结果:我们表现最好的网络的正常评分为0.9520,0.7900的精度,F1分数为0.8648,曲线下面积为0.97,和0.8273的准确性。对于鼻息肉,最佳性能分别为0.8162、0.8496、0.8409、0.89和0.8273,为了召回,精度,F1分数,曲线下的面积,和准确性。最后,对于内翻性乳头状瘤,召回获得了最好的表现,精度,F1分数,曲线下的面积,和精度值分别为0.5172、0.8125、0.6122、0.83和0.8273。
结论:尽管存在一些错误分类,梯度加权类别激活图谱的结果与耳鼻喉科医师测定的曲线下面积基本一致.这些结果表明,卷积神经网络在解决鼻内窥镜图像中的病变位置方面非常可靠。
方法:通过对鼻内窥镜图像进行深度学习,我们评估了计算机辅助诊断系统对鼻息肉和内翻性乳头状瘤的评估能力及其临床应用的可行性。我们使用经鼻内窥镜图像和全尺寸图像的补丁预先训练的课程学习。
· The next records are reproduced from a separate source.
Lemma transceive_effort (st : T1PrimeProtocolState) (data : list Z) (w : World)
    (status : Z) (response : option (list Z)) (st' : T1PrimeProtocolState) (w' : World) :
  t1prime_transceive st data w = Some (status, response, st', w') ->
  (effort w' <= effort w + 3)%nat.
Proof.
  unfold t1prime_transceive, transceive_send.
  destruct (Z.of_nat (length data) =? 0).
  { intros H. injection H as _ _ _ <-. lia. }
  pose proof (send_loop_effort (loop_fuel w) data (send_init st data) st w) as Hsend.
  destruct (send_loop (loop_fuel w) data (send_init st data) st w)
    as [[s1 st1 w1|rb st1 w1|v1 st1 w1]|]; try discriminate.
  - intros H. injection H as _ _ _ <-. exact Hsend.
  - pose proof (recv_loop_effort (loop_fuel w1) rb None st1 w1) as Hrecv.
    intros H. rewrite H in Hrecv. lia.
Qed.

Lemma transceive_rx_length (st : T1PrimeProtocolState) (data : list Z) (w : World)
    (status : Z) (response : option (list Z)) (st' : T1PrimeProtocolState) (w' : World) :
  t1prime_transceive st data w = Some (status, response, st', w') ->
  (length (rx_script w') <= length (rx_script w))%nat.
Proof.
  apply (transceive_invariant
           (fun _ x _ x' => (length (rx_script x') <= length (rx_script x))%nat));
    try (intros; lia).
  intros s b x status0 r s' x' Htr.
  exact (proj1 (proj2 (block_transceive_spec _ _ _ _ _ _ _ Htr))).
Qed.

(** Whatever the card sends in the finitely many receptions that the driver
    still serves, [t1prime_transceive] returns: its two loops end because
    every round that goes on has read a block; and it has then handed at most
    three frames per block read, plus three, to the driver. *)
Theorem transceive_returns (st : T1PrimeProtocolState) (data : list Z) (w : World) :
  exists status response st' w',
    t1prime_transceive st data w = Some (status, response, st', w')
    /\ (length (rx_script w') <= length (rx_script w))%nat
    /\ (length (tx_log w')
        <= length (tx_log w)
           + 3 * (length (rx_script w) - length (rx_script w') + 1))%nat.
Proof.
  destruct (t1prime_transceive_total st data w) as (status & response & st' & w' & H).
  exists status, response, st', w'. split; [exact H|].
  pose proof (transceive_effort _ _ _ _ _ _ _ H) as He. unfold effort in He.
  pose proof (transceive_rx_length _ _ _ _ _ _ _ H) as Hrx.
  split; [exact Hrx|lia].
Qed.

(** *** A waiting time extension is used once *)

Lemma block_transceive_attempt_wtx (block to_send response : Block)
    (st st1 : T1PrimeProtocolState) (w w1 : World) :
  block_transceive_attempt block to_send st w = (Done SUCCESS, response, st1, w1) ->
  wtx_delay st1 <= 0.
Proof.
  unfold block_transceive_attempt.
  destruct (t1prime_block_transmit st to_send w) as [status wt].
  destruct (Z.eqb_spec status PROTOCOL_TRANSMIT_SUCCESS) as [Hs|Hs]; cbn [negb].
  - destruct (t1prime_block_receive _ wt) as [[rstatus rblock] w2].
    intros H. injection H as _ _ <- _.
    destruct (Z.ltb_spec 0 (wtx_delay st)); [cbn [wtx_delay set_wtx_delay]|]; lia.
  - intros H. injection H as H _ _ _. contradiction.
Qed.

Lemma block_transceive_loop_wtx (retries : nat) :
  forall (block to_send response : Block) (st st' : T1PrimeProtocolState) (w w' : World),
    block_transceive_loop retries block to_send st w = (SUCCESS, response, st', w') ->
    wtx_delay st' <= 0.
Proof.
  induction retries as [|retries IH]; intros block to_send response st st' w w';
    cbn [block_transceive_loop];
    destruct (block_transceive_attempt block to_send st w) as [[[outcome r1] st1] w1] eqn:Hat;
    destruct (block_transceive_attempt_spec _ _ _ _ _ _ _ _ Hat)
      as (_ & _ & _ & _ & _ & Hretry);
    destruct outcome as [s|s].
  - intros H. injection H as -> _ <- _. eapply block_transceive_attempt_wtx. exact Hat.
  - intros H. injection H as -> _ _ _. destruct (Hretry SUCCESS eq_refl) as [Hs _].
    now contradiction Hs.
  - intros H. injection H as -> _ <- _. eapply block_transceive_attempt_wtx. exact Hat.
  - apply IH.
Qed.

Lemma block_transceive_wtx (st st' : T1PrimeProtocolState) (b response : Block)
    (w w' : World) :
  t1prime_block_transceive st b w = (PROTOCOL_TRANSCEIVE_SUCCESS, response, st', w') ->
  wtx_delay st' <= 0.
Proof. apply block_transceive_loop_wtx. Qed.

Lemma send_step_wtx (data : list Z) (v : SendVars) (st st' : T1PrimeProtocolState)
    (w w' : World) (rb : Block) :
  send_step data v st w = SendBreak rb st' w' -> wtx_delay st' <= 0.
Proof.
  unfold send_step.
  destruct (t1prime_block_transceive st (transmission_block v) w)
    as [[[status response_block] st1] w1] eqn:Htr.
  destruct (Z.eqb_spec status PROTOCOL_TRANSCEIVE_SUCCESS) as [Hs|Hs]; cbn [negb];
    [subst status; apply block_transceive_wtx in Htr|discriminate].
  destruct (t1prime_ifs_decode (information response_block)
                               (information_size response_block));
    repeat match goal with
           | |- context [if ?c then _ else _] => destruct c
           end;
    intros H; try discriminate H; injection H as _ <- _; exact Htr.
Qed.

Lemma send_loop_wtx (fuel : nat) :
  forall (data : list Z) (v : SendVars) (st st' : T1PrimeProtocolState) (w w' : World)
         (rb : Block),
    send_loop fuel data v st w = Some (SendBreak rb st' w') -> wtx_delay st' <= 0.
Proof.
  induction fuel as [|fuel IH]; intros data v st st' w w' rb; cbn [send_loop];
    [discriminate|].
  destruct (send_step data v st w) as [status st1 w1|rb1 st1 w1|v1 st1 w1] eqn:Hstep.
  - discriminate.
  - intros H. injection H as _ <- _. eapply send_step_wtx. exact Hstep.
  - apply IH.
Qed.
所提出的模型对鼻息肉进行分类的性能,内翻性乳头状瘤,和正常组织使用5倍交叉验证进行分析。
结果:我们表现最好的网络的正常评分为0.9520,0.7900的精度,F1分数为0.8648,曲线下面积为0.97,和0.8273的准确性。对于鼻息肉,最佳性能分别为0.8162、0.8496、0.8409、0.89和0.8273,为了召回,精度,F1分数,曲线下的面积,和准确性。最后,对于内翻性乳头状瘤,召回获得了最好的表现,精度,F1分数,曲线下的面积,和精度值分别为0.5172、0.8125、0.6122、0.83和0.8273。
结论:尽管存在一些错误分类,梯度加权类别激活图谱的结果与耳鼻喉科医师测定的曲线下面积基本一致.这些结果表明,卷积神经网络在解决鼻内窥镜图像中的病变位置方面非常可靠。